Hepatocellular carcinoma (HCC) accounts for similar to 85% of primary liver cancer cases and is a leading cause of mortality worldwide. Effective early diagnosis is difficult for HCC; however, effective biomarkers may be beneficial for diagnosis. In the current study, serum samples, and HCC and adjacent tissue samples were obtained from patients with HCC for the detection of biomarkers using 2-D gel electrophoresis (2-DE) and matrix-assisted laser desorption/ionization-time of flight (TOF)/TOF mass spectrometry. The crude serum samples did not need to be prepared for removal of high abundance proteins.

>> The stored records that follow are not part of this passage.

(** C2, as the code has it: the tokens are the maximal runs of letters of
    the lowercased text that have a word boundary on both sides, in text
    order; a run next to a digit, an underscore or another word character
    gives no token, so "abc123def" gives none; the keywords are these
    tokens filtered; no token contains a digit. *)
Theorem tokens_are_delimited_letter_runs (text : string) :
  Re.findall_words (Str.lower text) = delimited_letter_runs (Str.lower text)
  ∧ extract_keywords text
    = filter (λ word, 3 < String.length word ∧ word ∉ stop_words)
             (delimited_letter_runs (Str.lower text))
  ∧ Forall (λ w, all_chars (λ c, Char.is_letter c && negb (Char.is_digit c)) w
                 = true)
           (Re.findall_words (Str.lower text))
  ∧ Re.findall_words (Str.lower "abc123def") = [].
Proof.
  split_and!.
  - apply findall_words_runs.
  - unfold extract_keywords. by rewrite findall_words_runs.
  - apply findall_words_letters.
  - reflexivity.
Qed.

(** C2 as worded fails: the letter runs "abc" and "def" of "abc123def" are
    not tokens, and a run of four letters before a digit is no keyword. *)
Lemma letter_runs_not_all_tokens :
  letter_runs (Str.lower "abc123def") = ["abc"; "def"]
  ∧ Re.findall_words (Str.lower "abc123def") = []
  ∧ Re.findall_words (Str.lower "abc123def")
    ≠ letter_runs (Str.lower "abc123def")
  ∧ letter_runs (Str.lower "abcd1 efgh") = ["abcd"; "efgh"]
  ∧ extract_keywords "abcd1 efgh" = ["efgh"].
Proof. by vm_compute. Qed.

(** ** Keyword extraction *)

(** C4: every keyword returned is longer than three characters and is not
    a stop word. *)
Theorem keywords_long_and_not_stop_words (text : string) :
  Forall (λ w, 3 < String.length w ∧ w ∉ stop_words) (extract_keywords text).
Proof.
  apply Forall_forall. intros w Hw.
  by apply list_elem_of_filter in Hw as [Hw _].
Qed.

Example keywords_of_login_mail :
  extract_keywords "Login not working I can't log in. Error: invalid credentials."
  = ["login"; "working"; "error"; "invalid"; "credentials"].
Proof. by vm_compute. Qed.

(** ** The pipeline *)

Section Pipeline.
(** X3. [project_3d] raises [ZeroDivisionError] exactly when the rotated
    depth of the point is minus the focal length.  Otherwise it returns the
    scale [800 / (800 + rotated_z)], stores [rotated * scale + center] in
    the two projected fields of that point and touches no other field, no
    other point and not the random stream. *)
Theorem project_3d_behaviour (cfg : Config) (r : ref) (w : World) (p : Point3D) :
  heap w !! r = Some p ->
  (rotated_z p = - perspective ->
   project_3d cfg r w = Raise ZeroDivisionError) /\
  (rotated_z p <> - perspective ->
   exists w',
     project_3d cfg r w = Ok (perspective / (perspective + rotated_z p), w') /\
     rng w' = rng w /\
     length (heap w') = length (heap w) /\
     (forall r', r' <> r -> heap w' !! r' = heap w !! r') /\
     heap w' !! r =
       Some (mkPoint3D (x p) (y p) (z p) (rotated_x p) (rotated_y p) (rotated_z p)
               (rotated_x p * (perspective / (perspective + rotated_z p)) + center_x cfg)
               (rotated_y p * (perspective / (perspective + rotated_z p)) + center_y cfg))).
Proof.
  intros Hp. pose proof (deref_lookup _ _ _ Hp) as Hd. split.
  - intros Hz. unfold project_3d, get_heap. unfold bind at 1.
    apply bind_raise. rewrite Hd, Hz.
    replace (perspective + - perspective) with 0 by ring. apply pydiv_zero.
  - intros Hz. eexists. rewrite project_3d_run by (rewrite Hd; lra).
    rewrite Hd. split; [reflexivity|]. cbn [heap rng].
    split; [reflexivity|]. split; [apply length_insert|]. split.
    + intros r' Hne. apply list_lookup_insert_ne. congruence.
    + rewrite list_lookup_insert_eq by (now apply lookup_lt_Some in Hp). reflexivity.
Qed.

Lemma project_3d_behaviour_witness :
  project_3d default_config 0 (mkWorld [mkPoint3D 0 0 0 1 2 (-800) 0 0] demo_rng)
    = Raise ZeroDivisionError /\
  exists w',
    project_3d default_config 0 demo_world = Ok (perspective / (perspective + 0), w').
Proof.
  split.
  - apply (project_3d_behaviour default_config 0
             (mkWorld [mkPoint3D 0 0 0 1 2 (-800) 0 0] demo_rng)
             (mkPoint3D 0 0 0 1 2 (-800) 0 0) eq_refl).
    reflexivity.
  - destruct (project_3d_behaviour default_config 0 demo_world
                (new_Point3D 120 0 0) eq_refl) as [_ H].
    destruct H as (w' & Hrun & _).
    + cbn. unfold perspective. lra.
    + exists w'. exact Hrun.
Defined.

(** X4. Of two points in front of the focal plane the one with the
    smaller rotated Z is never given the smaller scale: both scales are
    positive, and the scale does not grow with the depth.  It is 1 at depth
    0, at most 1 at a depth that is not negative and at least 1 at a depth
    that is not positive. *)
Theorem project_3d_scale_monotone (cfg : Config) (r1 r2 : ref) (w : World)
        (p1 p2 : Point3D) :
  heap w !! r1 = Some p1 -> heap w !! r2 = Some p2 ->
  - perspective < rotated_z p1 -> rotated_z p1 <= rotated_z p2 ->
  exists s1 w1 s2 w2,
    project_3d cfg r1 w = Ok (s1, w1) /\
    project_3d cfg r2 w = Ok (s2, w2) /\
    0 < s2 <= s1 /\
    (rotated_z p1 = 0 -> s1 = 1) /\
    (0 <= rotated_z p1 -> s1 <= 1) /\
    (rotated_z p2 <= 0 -> 1 <= s2).
Proof.
  intros Hp1 Hp2 H1 H12.
  pose proof (deref_lookup _ _ _ Hp1) as Hd1.
  pose proof (deref_lookup _ _ _ Hp2) as Hd2.
  unfold perspective in *.
  eexists _, _, _, _.
  split; [apply project_3d_run; rewrite Hd1; unfold perspective; lra|].
  split; [apply project_3d_run; rewrite Hd2; unfold perspective; lra|].
  rewrite Hd1, Hd2. unfold perspective.
  set (z1 := rotated_z p1) in *. set (z2 := rotated_z p2) in *.
  assert (Hi1 : 0 < / (800 + z1)) by (apply Rinv_0_lt_compat; lra).
  assert (Hi2 : 0 < / (800 + z2)) by (apply Rinv_0_lt_compat; lra).
  assert (Hle : / (800 + z2) <= / (800 + z1)) by (apply Rinv_le_contravar; lra).
  unfold Rdiv. split; [split; nra|]. split; [|split].
  - intros ->. rewrite Rplus_0_r. field.
  - intros H. assert (/ (800 + z1) <= / 800) by (apply Rinv_le_contravar; lra). lra.
  - intros H. assert (/ 800 <= / (800 + z2)) by (apply Rinv_le_contravar; lra). lra.
Qed.

Lemma project_3d_scale_monotone_witness :
  exists s1 w1 s2 w2,
    project_3d default_config 0
      (mkWorld [mkPoint3D 0 0 0 0 0 (-120) 0 0; mkPoint3D 0 0 0 0 0 120 0 0] demo_rng)
      = Ok (s1, w1) /\
    project_3d default_config 1
      (mkWorld [mkPoint3D 0 0 0 0 0 (-120) 0 0; mkPoint3D 0 0 0 0 0 120 0 0] demo_rng)
      = Ok (s2, w2) /\
    0 < s2 <= s1.
Proof.
  destruct (project_3d_scale_monotone default_config 0 1
              (mkWorld [mkPoint3D 0 0 0 0 0 (-120) 0 0; mkPoint3D 0 0 0 0 0 120 0 0]
                       demo_rng)
              (mkPoint3D 0 0 0 0 0 (-120) 0 0) (mkPoint3D 0 0 0 0 0 120 0 0)
              eq_refl eq_refl)
    as (s1 & w1 & s2 & w2 & H1 & H2 & H3 & _).
  - cbn. unfold perspective. lra.
  - cbn. lra.
  - exists s1, w1, s2, w2. auto.
Defined.

(** ** Frames do not depend on earlier frames *)

Lemma heap_after_overwrite cfg a b pts h :
  heap_after cfg b pts (heap_after cfg a pts h) = heap_after cfg b pts h.
Proof.
  apply list_eq. intros i. rewrite !heap_after_lookup.
  destruct (h !! i) as [p|]; cbn; [|reflexivity].
  destruct (decide (i ∈ pts)); reflexivity.
Qed.

Lemma all_points_same_segments lines lines' :
  Forall2 same_segment lines lines' -> all_points lines = all_points lines'.
Proof.
  intros HF. apply set_eq. intros r. rewrite !all_points_spec. split.
  - intros (line & Hin & Hr). apply list_elem_of_lookup in Hin as [i Hi].
    destruct (Forall2_lookup_l _ _ _ _ _ HF Hi) as (line' & Hi' & H1 & H2 & _).
    exists line'. split; [now apply list_elem_of_lookup_2 in Hi'|].
    rewrite H1, H2. exact Hr.
  - intros (line' & Hin & Hr). apply list_elem_of_lookup in Hin as [i Hi].
    destruct (Forall2_lookup_r _ _ _ _ _ HF Hi) as (line & Hi' & H1 & H2 & _).
    exists line. split; [now apply list_elem_of_lookup_2 in Hi'|].
    rewrite <- H1, <- H2. exact Hr.
Qed.

Lemma renderable_shadable gen w h : renderable gen w -> shadable gen h.
Proof. intros [_ _ Hne _]. now apply all_shadable. Qed.

(** X5. Transforming at angle [a] and then at angle [b] leaves the points
    exactly as transforming at angle [b] alone: the rotated and projected
    fields of a frame carry nothing over from the frame before. *)
Theorem update_geometry_no_drift (gen : Generator) (a b : R) (w : World) :
  renderable gen w ->
  exists gen1 w1 gen2 w2 gen3 w3,
    update_geometry gen a w = Ok (gen1, w1) /\
    update_geometry gen1 b w1 = Ok (gen2, w2) /\
    update_geometry gen b w = Ok (gen3, w3) /\
    heap w2 = heap w3.
Proof.
  intros Hren. pose proof Hren as [Hr Hvis Hne Hval].
  destruct (update_geometry_ok gen a w Hr Hvis (renderable_shadable gen w _ Hren))
    as (lines1 & w1 & Hrun1 & Hh1 & HF1).
  destruct (update_geometry_ok gen b w Hr Hvis (renderable_shadable gen w _ Hren))
    as (lines3 & w3 & Hrun3 & Hh3 & _).
  set (gen1 := mkGenerator (config gen) (sphere_points gen) lines1) in *.
  assert (Hvis1 : forall p, p ∈ heap w1 -> visible p).
  { apply (same_position_visible (heap w)); [|exact Hvis].
    rewrite Hh1. apply heap_after_position. }
  destruct (update_geometry_ok gen1 b w1 Hr Hvis1 (all_shadable gen1 _ Hne))
    as (lines2 & w2 & Hrun2 & Hh2 & _).
  eexists gen1, w1, _, w2, _, w3.
  split; [exact Hrun1|]. split; [exact Hrun2|]. split; [exact Hrun3|].
  rewrite Hh2, Hh3, Hh1. cbn [all_lines config gen1].
  rewrite <- (all_points_same_segments _ _ (shaded_same_segment _ _ _ _ HF1)).
  apply heap_after_overwrite.
Qed.

Lemma update_geometry_no_drift_witness :
  exists gen1 w1 gen2 w2 gen3 w3,
    update_geometry (default_gen demo_rng) 1 (default_world demo_rng) = Ok (gen1, w1) /\
    update_geometry gen1 2 w1 = Ok (gen2, w2) /\
    update_geometry (default_gen demo_rng) 2 (default_world demo_rng) = Ok (gen3, w3) /\
    heap w2 = heap w3.
Proof.
  exact (update_geometry_no_drift (default_gen demo_rng) 1 2 (default_world demo_rng)
           (default_scene_renderable demo_rng)).
Defined.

The mRNA expression levels of HCC-associated proteins were detected in tissues using reverse transcription-quantitative PCR. Statistical analysis and database matching were used to identify the differentially expressed proteins detected in the serum and tissue groups. Immunohistochemistry (IHC) was performed to detect the expression of significant proteins in HCC and adjacent tissues. The results revealed similar to 800 protein spots on a 2-DE gel that were detected in serum samples, and 1,200 spots were identified in the tissue samples. The protein and mRNA expression levels of oxysterol binding protein-like 11 (OSBPL11) in HCC serum and tissue samples were consistent. Pathway analysis demonstrated that members of the apolipoprotein family, particularly apolipoprotein E (APOE), and RAS family members were closely associated in HCC, either directly or via ferratin heavy polypeptide 1. IHC results demonstrated that the APOE protein serves an important role in liver cancer development. The lysis buffer used in the current study was effective for serum protein separation in 2-DE sample preparation. In addition, the present study revealed that downregulated OSBPL11 may be a potential indicator for HCC, and the apolipoprotein family, particularly APOE, and the RAS family may cooperatively serve an important role.